Definition set_state (st : procstate) (p : proc) : proc :=
  Proc (p_sz p) (p_pgdir p) (p_kstack p) st (p_pid p) (p_parent p) (p_tf p) (p_tfaddr p)
    (p_ctx p) (p_ctxaddr p) (p_chan p) (p_killed p) (p_ofile p) (p_cwd p) (p_name p).
Definition set_pid (v : Z) (p : proc) : proc :=
  Proc (p_sz p) (p_pgdir p) (p_kstack p) (p_state p) v (p_parent p) (p_tf p) (p_tfaddr p)
    (p_ctx p) (p_ctxaddr p) (p_chan p) (p_killed p) (p_ofile p) (p_cwd p) (p_name p).
Definition set_kstack (v : Z) (p : proc) : proc :=
  Proc (p_sz p) (p_pgdir p) v (p_state p) (p_pid p) (p_parent p) (p_tf p) (p_tfaddr p)
    (p_ctx p) (p_ctxaddr p) (p_chan p) (p_killed p) (p_ofile p) (p_cwd p) (p_name p).
Definition set_pgdir (v : Z) (p : proc) : proc :=
  Proc (p_sz p) v (p_kstack p) (p_state p) (p_pid p) (p_parent p) (p_tf p) (p_tfaddr p)
    (p_ctx p) (p_ctxaddr p) (p_chan p) (p_killed p) (p_ofile p) (p_cwd p) (p_name p).
Definition set_sz (v : Z) (p : proc) : proc :=
  Proc v (p_pgdir p) (p_kstack p) (p_state p) (p_pid p) (p_parent p) (p_tf p) (p_tfaddr p)
    (p_ctx p) (p_ctxaddr p) (p_chan p) (p_killed p) (p_ofile p) (p_cwd p) (p_name p).
Definition set_parent (v : option nat) (p : proc) : proc :=
  Proc (p_sz p) (p_pgdir p) (p_kstack p) (p_state p) (p_pid p) v (p_tf p) (p_tfaddr p)
    (p_ctx p) (p_ctxaddr p) (p_chan p) (p_killed p) (p_ofile p) (p_cwd p) (p_name p).
Definition set_tf (v : trapframe) (p : proc) : proc :=
  Proc (p_sz p) (p_pgdir p) (p_kstack p) (p_state p) (p_pid p) (p_parent p) v (p_tfaddr p)
    (p_ctx p) (p_ctxaddr p) (p_chan p) (p_killed p) (p_ofile p) (p_cwd p) (p_name p).
Definition set_stack (tfa : Z) (cx : context) (cxa : Z) (p : proc) : proc :=
  Proc (p_sz p) (p_pgdir p) (p_kstack p) (p_state p) (p_pid p) (p_parent p) (p_tf p) tfa
    cx cxa (p_chan p) (p_killed p) (p_ofile p) (p_cwd p) (p_name p).
Definition set_chan (v : option pchan) (p : proc) : proc :=
  Proc (p_sz p) (p_pgdir p) (p_kstack p) (p_state p) (p_pid p) (p_parent p) (p_tf p)
    (p_tfaddr p) (p_ctx p) (p_ctxaddr p) v (p_killed p) (p_ofile p) (p_cwd p) (p_name p).
Definition set_killed (v : bool) (p : proc) : proc :=
  Proc (p_sz p) (p_pgdir p) (p_kstack p) (p_state p) (p_pid p) (p_parent p) (p_tf p)
    (p_tfaddr p) (p_ctx p) (p_ctxaddr p) (p_chan p) v (p_ofile p) (p_cwd p) (p_name p).
Definition set_ofile (v : list (option nat)) (p : proc) : proc :=
  Proc (p_sz p) (p_pgdir p) (p_kstack p) (p_state p) (p_pid p) (p_parent p) (p_tf p)
    (p_tfaddr p) (p_ctx p) (p_ctxaddr p) (p_chan p) (p_killed p) v (p_cwd p) (p_name p).
Definition set_cwd (v : option nat) (p : proc) : proc :=
  Proc (p_sz p) (p_pgdir p) (p_kstack p) (p_state p) (p_pid p) (p_parent p) (p_tf p)
    (p_tfaddr p) (p_ctx p) (p_ctxaddr p) (p_chan p) (p_killed p) (p_ofile p) v (p_name p).
Definition set_name (v : list Z) (p : proc) : proc :=
  Proc (p_sz p) (p_pgdir p) (p_kstack p) (p_state p) (p_pid p) (p_parent p) (p_tf p)
    (p_tfaddr p) (p_ctx p) (p_ctxaddr p) (p_chan p) (p_killed p) (p_ofile p) (p_cwd p) v.

Definition set_eax (v : Z) (t : trapframe) : trapframe :=
  Trapframe (tf_edi t) (tf_esi t) (tf_ebp t) (tf_oesp t) (tf_ebx t) (tf_edx t) (tf_ecx t) v
    (tf_gs t) (tf_fs t) (tf_es t) (tf_ds t) (tf_trapno t) (tf_err t) (tf_eip t) (tf_cs t)
    (tf_eflags t) (tf_esp t) (tf_ss t).

(** What proc.c asks of the other parts of the kernel, over their state [E]. *)
Class ProcEnv (E : Type) := {
  env_kalloc : M E Z;
  env_kfree : Z -> M E unit;
  env_setupkvm : M E Z;
  env_inituvm : Z -> list Z -> M E unit;
  env_copyuvm : Z -> Z -> M E Z;
  env_freevm : Z -> M E unit;
  env_allocuvm : Z -> Z -> Z -> M E Z;
  env_deallocuvm : Z -> Z -> Z -> M E Z;
  env_filedup : nat -> M E unit;
  env_fileclose : nat -> M E unit;
  env_idup : nat -> M E unit;
  env_iput_op : nat -> M E unit;       (** [begin_op(); iput(ip); end_op();] *)
  env_namei_root : M E (option nat)
}.

(** A CPU: its interrupt state, its APIC id and the process it runs. *)
Record cpuinfo := Cpuinfo { ci_cpu : cpu; ci_apicid : Z; ci_proc : option nat }.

==============================

▸ YOUR OBJECTIVE:
For the string "unit", show each line of the listing where it appears.

▸ ANSWER:
  env_kfree : Z -> M E unit;
  env_inituvm : Z -> list Z -> M E unit;
  env_freevm : Z -> M E unit;
  env_filedup : nat -> M E unit;
  env_fileclose : nat -> M E unit;
  env_idup : nat -> M E unit;
  env_iput_op : nat -> M E unit;       (** [begin_op(); iput(ip); end_op();] *)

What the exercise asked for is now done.